### Exercise brief
Starting at the line with "[NaN] (no digit", retype each line exactly up to and including the final line of the records below.
────────────────────
(** * supabase-image-cdn: the transformation request pipeline

    A shallow embedding of the edge function's pure core
    ([utils/params.ts], [utils/cache-key.ts], [utils/image.ts],
    [utils/security.ts], [utils/response.ts]) and of the request handler
    ([index.ts]), with the properties of the pipeline proved over it.

    Conventions of the embedding.
    - A JavaScript string is a [string]: a sequence of 8-bit code units
      (ASCII / Latin-1).  Every literal the code compares against is ASCII.
    - An integer-valued JavaScript number is the [Z] it denotes, [2^1024]
      and [-2^1024] standing for the infinities; [null] is [None].  The
      result of [parseInt] is [option Z], [None] standing for [NaN], and
      the integer read is rounded to the nearest number ([toNumber]), as
      the engine does beyond 2^53.
    - A function that may [throw new Error(msg)] returns a [result]; the
      message is the one the code builds.
    - Non-integer arithmetic (the aspect ratios of the geometry) goes
      through the interface [JsNumber], instantiated with IEEE-754 binary64
      and with exact rationals. *)

From Stdlib Require Import ZArith Bool List String Ascii Lia.
From Stdlib.Strings Require Import Byte.
From Stdlib Require Import Decimal DecimalString DecimalZ.
From Stdlib Require Import QArith Qround Lqa.
From Stdlib Require PrimFloat FloatOps SpecFloat Uint63.
Import ListNotations.

Local Open Scope string_scope.
Local Open Scope Z_scope.

(* ================================================================== *)
(** * Strings as the code uses them *)
(* ================================================================== *)

Module Str.

(** [String.prototype.startsWith]. *)
Fixpoint startsWith (s p : string) {struct p} : bool :=
  match p, s with
  | EmptyString, _ => true
  | String _ _, EmptyString => false
  | String a p', String b s' => Ascii.eqb a b && startsWith s' p'
  end.

(** [String.prototype.includes]: [sub] occurs somewhere in [s]. *)
Fixpoint includes (s sub : string) : bool :=
  startsWith s sub
  || match s with
     | EmptyString => false
     | String _ s' => includes s' sub
     end.

Fixpoint dropWhile (f : ascii -> bool) (s : string) : string :=
  match s with
  | EmptyString => EmptyString
  | String c s' => if f c then dropWhile f s' else s
  end.

Fixpoint dropWhileEnd (f : ascii -> bool) (s : string) : string :=
  match s with
  | EmptyString => EmptyString
  | String c s' =>
      match dropWhileEnd f s' with
      | EmptyString => if f c then EmptyString else String c EmptyString
      | r => String c r
      end
  end.

(** The characters [trim] and [parseInt] skip (WhiteSpace and
    LineTerminator), among the 8-bit code units: TAB, LF, VT, FF, CR,
    SPACE and NBSP. *)
Definition isWhiteSpace (c : ascii) : bool :=
  let n := N_of_ascii c in
  ((9 <=? n) && (n <=? 13) || (n =? 32) || (n =? 160))%N.

Definition trimStart (s : string) : string := dropWhile isWhiteSpace s.
Definition trimEnd (s : string) : string := dropWhileEnd isWhiteSpace s.

(** [String.prototype.trim]. *)
Definition trim (s : string) : string := trimEnd (trimStart s).

Definition isDigit (c : ascii) : bool :=
  let n := N_of_ascii c in ((48 <=? n) && (n <=? 57))%N.

Definition isUpper (c : ascii) : bool :=
  let n := N_of_ascii c in ((65 <=? n) && (n <=? 90))%N.

Definition isHexDigit (c : ascii) : bool :=
  let n := N_of_ascii c in
  (isDigit c || (65 <=? n) && (n <=? 70) || (97 <=? n) && (n <=? 102))%N.

Definition lowerChar (c : ascii) : ascii :=
  if isUpper c then ascii_of_N (N_of_ascii c + 32) else c.

(** [String.prototype.toLowerCase] on the ASCII letters (no other
    character lower-cases to a letter of [jpg], [jpeg] or [png]). *)
Fixpoint toLowerCase (s : string) : string :=
  match s with
  | EmptyString => EmptyString
  | String c s' => String (lowerChar c) (toLowerCase s')
  end.

Fixpoint forallb (f : ascii -> bool) (s : string) : bool :=
  match s with
  | EmptyString => true
  | String c s' => f c && forallb f s'
  end.

(** [String.prototype.split] on a one-character separator: the pieces
    between the separators, never the empty list. *)
Fixpoint split (sep : ascii) (s : string) : list string :=
  match s with
  | EmptyString => [EmptyString]
  | String c s' =>
      if Ascii.eqb c sep then EmptyString :: split sep s'
      else match split sep s' with
           | h :: t => String c h :: t
           | [] => [String c EmptyString]
           end
  end.

(** [Array.prototype.join]. *)
Fixpoint join (sep : string) (parts : list string) : string :=
  match parts with
  | [] => EmptyString
  | [p] => p
  | p :: rest => p ++ sep ++ join sep rest
  end.

(** Truthiness of a [string | null]: [null] and the empty string are
    falsy. *)
Definition truthy (v : option string) : bool :=
  match v with
  | None | Some EmptyString => false
  | Some _ => true
  end.

End Str.

(* ================================================================== *)
(** * Integer-valued numbers *)
(* ================================================================== *)

(** A number of the program that holds an integer is the integer it
    denotes.  Not every integer is a number: [toNumber z] is the number
    nearest to [z] (53 significant bits, round to nearest, a tie going to
    the even significand), and the integers [2^1024] and [-2^1024] stand
    for [Infinity] and [-Infinity], which compare with every number as
    the infinities do.  Integers up to [2^53] in magnitude are numbers. *)
Definition toNumber (z : Z) : Z :=
  let a := Z.abs z in
  if a <=? 9007199254740992 then z
  else
    let e := Z.log2 a - 52 in
    let q := a / 2 ^ e in
    let r := a mod 2 ^ e in
    let half := 2 ^ (e - 1) in
    let q' :=
      if r <? half then q
      else if half <? r then q + 1
      else if Z.even q then q else q + 1 in
    Z.sgn z * Z.min (q' * 2 ^ e) (2 ^ 1024).

(** The decimal digits of an integer. *)
Definition decimal (z : Z) : string := NilZero.string_of_int (Z.to_int z).

(** The integer of fewest significant digits whose number is [x], the
    nearest to [x] when two have as few digits; [n] is the number of
    digits of [x] and [k] the number of significant digits tried. *)
Fixpoint shortest (fuel : nat) (n k x : Z) : Z :=
  match fuel with
  | O => x
  | S fuel' =>
      let p := 10 ^ (n - k) in
      let lo := x / p * p in
      let hi := lo + p in
      match toNumber lo =? x, toNumber hi =? x with
      | true, true =>
          if x - lo <? hi - x then lo
          else if hi - x <? x - lo then hi
          else if Z.even (x / p) then lo else hi
      | true, false => lo
      | false, true => hi
      | false, false => shortest fuel' n (k + 1) x
      end
  end.

(** Exponent notation: the significant digits of [v], a point after the
    first when there are more, and the decimal exponent. *)
Definition exponential (v : Z) : string :=
  let ds := decimal v in
  let e := Z.of_nat (String.length ds) - 1 in
  match Str.dropWhileEnd (fun c => Ascii.eqb c "0") ds with
  | String d EmptyString => String d ("e+" ++ decimal e)
  | String d rest => String d ("." ++ rest ++ "e+" ++ decimal e)
  | EmptyString => ds
  end.

(** Template-literal / [String(n)] rendering of an integer-valued
    number: its decimal digits up to [2^53]; beyond, the fewest digits
    that read back as the number, followed by zeros below [10^21] and in
    exponent notation from [10^21] on. *)
Definition Number_toString (z : Z) : string :=
  let x := toNumber z in
  let a := Z.abs x in
  if a <=? 9007199254740992 then decimal x
  else if 2 ^ 1024 <=? a then (if x <? 0 then "-Infinity" else "Infinity")
  else
    let n := Z.of_nat (String.length (decimal a)) in
    let v := shortest (Z.to_nat n) n 1 a in
    (if x <? 0 then "-" else "")
    ++ (if v <? 10 ^ 21 then decimal v else exponential v).

(** Truthiness of a [number | null]: [null] and [0] are falsy. *)
Definition truthyNum (v : option Z) : bool :=
  match v with
  | None => false
  | Some z => negb (z =? 0)
  end.

(* ================================================================== *)
(** * Thrown errors *)
(* ================================================================== *)

Inductive result (A : Type) : Type :=
| Ok (a : A)
| Throw (message : string).
Arguments Ok {A} a.
Arguments Throw {A} message.

Definition bind {A B : Type} (r : result A) (k : A -> result B) : result B :=
  match r with
  | Ok a => k a
  | Throw m => Throw m
  end.

Notation "'let*' x ':=' r 'in' k" := (bind r (fun x => k))
  (at level 10, x name, r at level 100, k at level 200).

(* ================================================================== *)
(** * utils/params.ts *)
(* ================================================================== *)

Inductive FitMode : Type := cover | contain | fill.
Inductive ImageFormat : Type := jpeg | png.
Inductive CropPosition : Type :=
  center | top | bottom | left | right.

Record TransformConfig : Type := mkConfig {
  bucket : string;
  path : string;
  width : option Z;
  height : option Z;
  fit : FitMode;
  format : option ImageFormat;
  quality : Z;
  background : option string;
  crop : CropPosition;
  noCache : bool
}.

Record ValidationLimits : Type := mkLimits {
  maxWidth : Z;
  maxHeight : Z;
  defaultQuality : Z;
  defaultBucket : string
}.

Definition FitMode_toString (f : FitMode) : string :=
  match f with cover => "cover" | contain => "contain" | fill => "fill" end.

Definition ImageFormat_toString (f : ImageFormat) : string :=
  match f with jpeg => "jpeg" | png => "png" end.

Definition CropPosition_toString (c : CropPosition) : string :=
  match c with
  | center => "center" | top => "top" | bottom => "bottom"
  | left => "left" | right => "right"
  end.

Definition isSlash (c : ascii) : bool := Ascii.eqb c "/".

(** [s.replace(/^\/+|\/+$/g, "")]: the leading and the trailing run of
    slashes are removed. *)
Definition stripSlashes (s : string) : string :=
  Str.dropWhileEnd isSlash (Str.dropWhile isSlash s).

Definition sanitizePath (path : string) : result string :=
  let sanitized := stripSlashes (Str.trim path) in
  if Str.includes sanitized ".." || Str.startsWith sanitized "/" then
    Throw "Invalid path: path traversal detected"
  else if negb (Str.truthy (Some sanitized)) then
    Throw "Invalid path: path cannot be empty"
  else
    Ok sanitized.

(** ** [parseInt(value, 10)] *)

Definition digitValue (c : ascii) : Z := Z.of_N (N_of_ascii c) - 48.

(** The value of the longest prefix of decimal digits of [s], read after
    the digits already accumulated in [acc]. *)
Fixpoint parseDigits (acc : Z) (s : string) : Z :=
  match s with
  | EmptyString => acc
  | String c s' =>
      if Str.isDigit c then parseDigits (10 * acc + digitValue c) s' else acc
  end.

Definition startsWithDigit (s : string) : bool :=
  match s with
  | EmptyString => false
  | String c _ => Str.isDigit c
  end.

(** [parseInt(s, 10)]: leading white space is skipped, one sign is read,
    then the longest run of digits; what follows the digits is ignored.
    The result is the number nearest to the integer read; [None] is
    [NaN] (no digit where one is expected). *)
Definition parseInt (s : string) : option Z :=
  let s1 := Str.trimStart s in
  let '(sign, s2) :=
    match s1 with
    | String c r =>
        if Ascii.eqb c "-" then (-1, r)
        else if Ascii.eqb c "+" then (1, r)
        else (1, s1)
    | EmptyString => (1, s1)
    end in
  if startsWithDigit s2 then Some (toNumber (sign * parseDigits 0 s2))
  else None.

Definition parseIntParam (value : option string) (min max : Z)
  : result (option Z) :=
  match value with
  | None | Some EmptyString => Ok None
  | Some v =>
      match parseInt v with
      | None => Throw ("Invalid number: " ++ v)
      | Some parsed =>
          if (parsed <? min) || (parsed >? max) then
            Throw ("Number out of range: " ++ v ++ " (min: "
                   ++ Number_toString min ++ ", max: "
                   ++ Number_toString max ++ ")")
          else Ok (Some parsed)
      end
  end.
────────────────────
### Answer space
    [NaN] (no digit where one is expected). *)
Definition parseInt (s : string) : option Z :=
  let s1 := Str.trimStart s in
  let '(sign, s2) :=
    match s1 with
    | String c r =>
        if Ascii.eqb c "-" then (-1, r)
        else if Ascii.eqb c "+" then (1, r)
        else (1, s1)
    | EmptyString => (1, s1)
    end in
  if startsWithDigit s2 then Some (toNumber (sign * parseDigits 0 s2))
  else None.

Definition parseIntParam (value : option string) (min max : Z)
  : result (option Z) :=
  match value with
  | None | Some EmptyString => Ok None
  | Some v =>
      match parseInt v with
      | None => Throw ("Invalid number: " ++ v)
      | Some parsed =>
          if (parsed <? min) || (parsed >? max) then
            Throw ("Number out of range: " ++ v ++ " (min: "
                   ++ Number_toString min ++ ", max: "
                   ++ Number_toString max ++ ")")
          else Ok (Some parsed)
      end
  end.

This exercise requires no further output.